The award was made by the International Centre for Dispute Resolution following an outage on the Hibernia Express cable between February and March 2019.
High-speed connections are hugely important for many financial companies where rapid execution of transactions such as share trading can provide a significant competitive edge to the firms and their clients.
Hibernia is a unit of US firm GTT. The Irish cable company was originally founded by US lawyer and investor Ken Petersen in 2003, when he bought a transatlantic cable for just $17m from bankrupt 360Networks.
It had spent $800m laying the cable. GTT acquired Hibernia in 2017.
In 2015, Hibernia connected its flagship Express cable via a spur to a landing station in Cork. The Express cable is a 4,600km transatlantic network that links Nova Scotia and the UK.
“This dispute arises from an interruption in the high-speed, low-latency cable transport service supplied by Hibernia to SIG under the master service agreement (MSA),” New York court filings note.
A master agreement inked between Susquehanna and Hibernia in 2015 would see SIG pay up to $21.75m over up to five years for use of the Hibernia Express Cable. The money was payable in instalments.

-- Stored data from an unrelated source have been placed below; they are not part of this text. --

(** Every run: events that are not the mark of failure, then the mark
    or nothing. *)
Lemma run_traced_body_and_mark (h : History) :
  exists body tail,
    run h = h ++ body ++ tail
    /\ Forall unmarked body
    /\ (tail = [] \/ exists message, tail = [SetFailed message]).
Proof.
  destruct (String.eqb (Main.eventName context) "pull_request") eqn:Hevent.
  2:{ unfold run, Main.run, Main.program. rewrite Hevent.
      exists [], [SetFailed (Main.notPullRequest (Main.eventName context))].
      split; [reflexivity|]. split; [constructor|]. right. now eexists. }
  destruct (Main.payload_head_sha context) as [head_sha|] eqn:Hsha.
  2:{ unfold run, Main.run, Main.program. rewrite Hevent.
      unfold map at 1, flatMap at 1. unfold Main.pullRequestReview. unfold flatMap at 1.
      rewrite (excludeFilePatterns_without_head exclude_files context h Hsha).
      exists [], [SetFailed (causeToString (Die Main.undefinedHead))].
      split; [reflexivity|]. split; [constructor|]. right. now eexists. }
  destruct (filesAnswer (h ++ [Info (Main.infoMessage context head_sha)])
              (Main.owner context) (Main.repo context) (Main.payload_number context)
              patterns) as [files|cause] eqn:Hfiles.
  - apply String.eqb_eq in Hevent.
    destruct (run_traced_shape head_sha files h Hevent Hsha Hfiles)
      as (k & answers & tail & _ & _ & Hshape & Htail).
    rewrite Hshape.
    destruct Htail as [[-> _] | [(cause & -> & _) | (file & cause & _ & ->)]].
    + eexists (_ :: _ :: flat_map block _), []. split.
      * now rewrite !app_nil_r.
      * split; [|now left]. repeat constructor. apply blocks_unmarked.
    + eexists (_ :: _ :: flat_map block _), [SetFailed _]. split; [reflexivity|].
      split; [|right; now eexists]. repeat constructor. apply blocks_unmarked.
    + eexists (_ :: _ :: flat_map block _ ++ [CodeReviewFor file]), [SetFailed _]. split.
      * cbn [app]. now rewrite <- !app_assoc.
      * split; [|right; now eexists]. repeat constructor.
        apply Forall_app. split; [apply blocks_unmarked | repeat constructor].
  - unfold run, Main.run, Main.program. rewrite Hevent.
    unfold map at 1, flatMap at 1. unfold reviews, pulls.
    rewrite (pullRequestReview_traced exclude_files context reviewAnswer chunksAnswer
               filesAnswer commentAnswer head_sha h Hsha).
    cbv zeta. fold patterns. rewrite Hfiles.
    eexists [_; _], [SetFailed _]. split.
    + unfold Main.core_setFailed. now rewrite <- !app_assoc.
    + split; [repeat constructor | right; now eexists].
Qed.
(** * ArduinoAssess: the adaptive estimation and question-scheduling engine

    A shallow embedding of [server/lib/adaptive-algorithm] (selectNextQuestion,
    updateBounds, determinePhase, findMostUncertainDimension,
    shouldCompleteAssessment, calculateConfidence) and of
    [server/lib/hint-analysis.ts] (analyzeHintBehavior).

    JavaScript numbers are modelled by rationals ([Q]). The engine is given
    twice: once with exact arithmetic, which is enough wherever the property
    at hand does not hinge on rounding, and once with every arithmetic
    operation rounded to the nearest double, as the program computes
    (definitions with the suffix 64). Counters that the code only ever
    initialises to 0 and increments are natural numbers.
    Objects that the code mutates through a shared reference live in an
    explicit object store ([Store]). *)

From Stdlib Require Import QArith Qminmax Qround Qpower Lqa Lia ZArith List String Bool.
From Stdlib Require Floats.
From stdpp Require Import gmap.

Local Open Scope Q_scope.

(** ** Numbers *)

Module Num.

(** [a < b] and [a <= b] on numbers, as booleans. *)
Definition ltb (a b : Q) : bool :=
  match a ?= b with Lt => true | _ => false end.
Definition leb (a b : Q) : bool :=
  match a ?= b with Gt => false | _ => true end.

(** [Math.max], [Math.min] on two arguments. *)
Definition Math_max (a b : Q) : Q := Qmax a b.
Definition Math_min (a b : Q) : Q := Qmin a b.

(** [Math.round]: the nearest integer, halves rounded up. *)
Definition Math_round (x : Q) : Q := inject_Z (Qfloor (x + (1 # 2))).

(** A counter read as a number. *)
Definition of_nat (n : nat) : Q := inject_Z (Z.of_nat n).

End Num.

Import Num.

Infix "<?" := ltb (at level 70, no associativity) : Q_scope.
Infix "<=?" := leb (at level 70, no associativity) : Q_scope.

(** ** Double-precision numbers

    The numbers of the program are IEEE 754 binary64 values. A finite double
    is a rational, and an arithmetic operation of the program yields the
    double nearest to the exact result, the one with the even significand
    when two are equally near. [binary64] is this rounding for results in the
    normal range of the format (no overflow to infinity, no subnormal
    result), which is where the bounds and counters of the engine and their
    sums, differences, products and quotients lie. Comparisons, [Math.max],
    [Math.min] and [Math.round] involve no rounding. *)

(** The integer nearest to [x], the even one of the two when [x] lies
    halfway between them. *)
Definition nearest_even (x : Q) : Z :=
  let f := Qfloor x in
  match (x - inject_Z f ?= 1 # 2)%Q with
  | Lt => f
  | Gt => (f + 1)%Z
  | Eq => if Z.even f then f else (f + 1)%Z
  end.

(** The binade of a positive number [a]: the exponent [k] with
    [2 ^ k <= a < 2 ^ (k + 1)]. With [l] the difference of the bit lengths of
    numerator and denominator, [a] lies between [2 ^ (l - 1)] and
    [2 ^ (l + 1)]. *)
Definition ilog2 (a : Q) : Z :=
  let l := (Z.log2 (Qnum a) - Z.log2 (Zpos (Qden a)))%Z in
  if (2 ^ l <=? a)%Q then l else (l - 1)%Z.
(** * QrScanner: a model of src/qrcode/qr-scanner.js

    The scanner offers one operation, [scanImage], over two decoding
    backends: a worker reached through a message channel and the platform's
    BarcodeDetector.  The file embeds the class as state-passing functions
    over an explicit process state ([State]: the two private static fields,
    the canvases, the engines created and a trace of the observable effects)
    and an explicit environment ([World]: what the browser, the worker and
    the detector answer), and proves the properties the specification
    states about it. *)

From Stdlib Require Import ZArith String Ascii List Bool Sorted Lia.
From stdpp Require Import base list strings.
Import ListNotations.
Local Open Scope Z_scope.

(** ** Strings and the regular expressions of the source *)

Module Js.

(** Lower-casing of the ASCII letters, as the [i] flag compares them. *)
Definition lower_ascii (c : ascii) : ascii :=
  let n := nat_of_ascii c in
  if ((65 <=? n) && (n <=? 90))%nat then ascii_of_nat (n + 32) else c.

Fixpoint lower (s : string) : string :=
  match s with
  | EmptyString => EmptyString
  | String c s' => String (lower_ascii c) (lower s')
  end.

“The interruption in service began on February 17, 2019 and continued until March 21, 2019,” according to the legal documents. “SIG claimed a refund for interruption in service under the terms of the MSA in the amount of $729,166.”
Hibernia rejected the refund claim, asserting that the outage was caused by a catastrophic event within the meaning of force majeure in the service agreement.
The cable was impacted by a subsea cut.
SIG terminated its agreement with Hibernia and commenced arbitration at the International Centre for Dispute Resolution.
Hibernia vigorously contested SIG’s right to terminate the master service agreement or its entitlement to any refund.
Hibernia had told its customers in 2019 that its cable had suffered a full cut.
“Initially and for some time, Hibernia did not disclose that it suspected the outage was caused by a ship’s anchor accidentally damaging its subsea cable,” noted the arbitration centre.
In June 2019, Hibernia told SIG “the outage was attributable to a fishing vessel severing the subsea cable”, it added.
“The fact that full cable cuts may be statistically less common than partial cable cuts does not establish that the former was unforeseeable,” noted the arbitration centre.
Last November, the dispute centre awarded SIG just over $2.5m plus pre-award interest of almost $311,000. SIG and Hibernia squabbled over attorney fees, but last week the arbitration centre made a final order on those costs.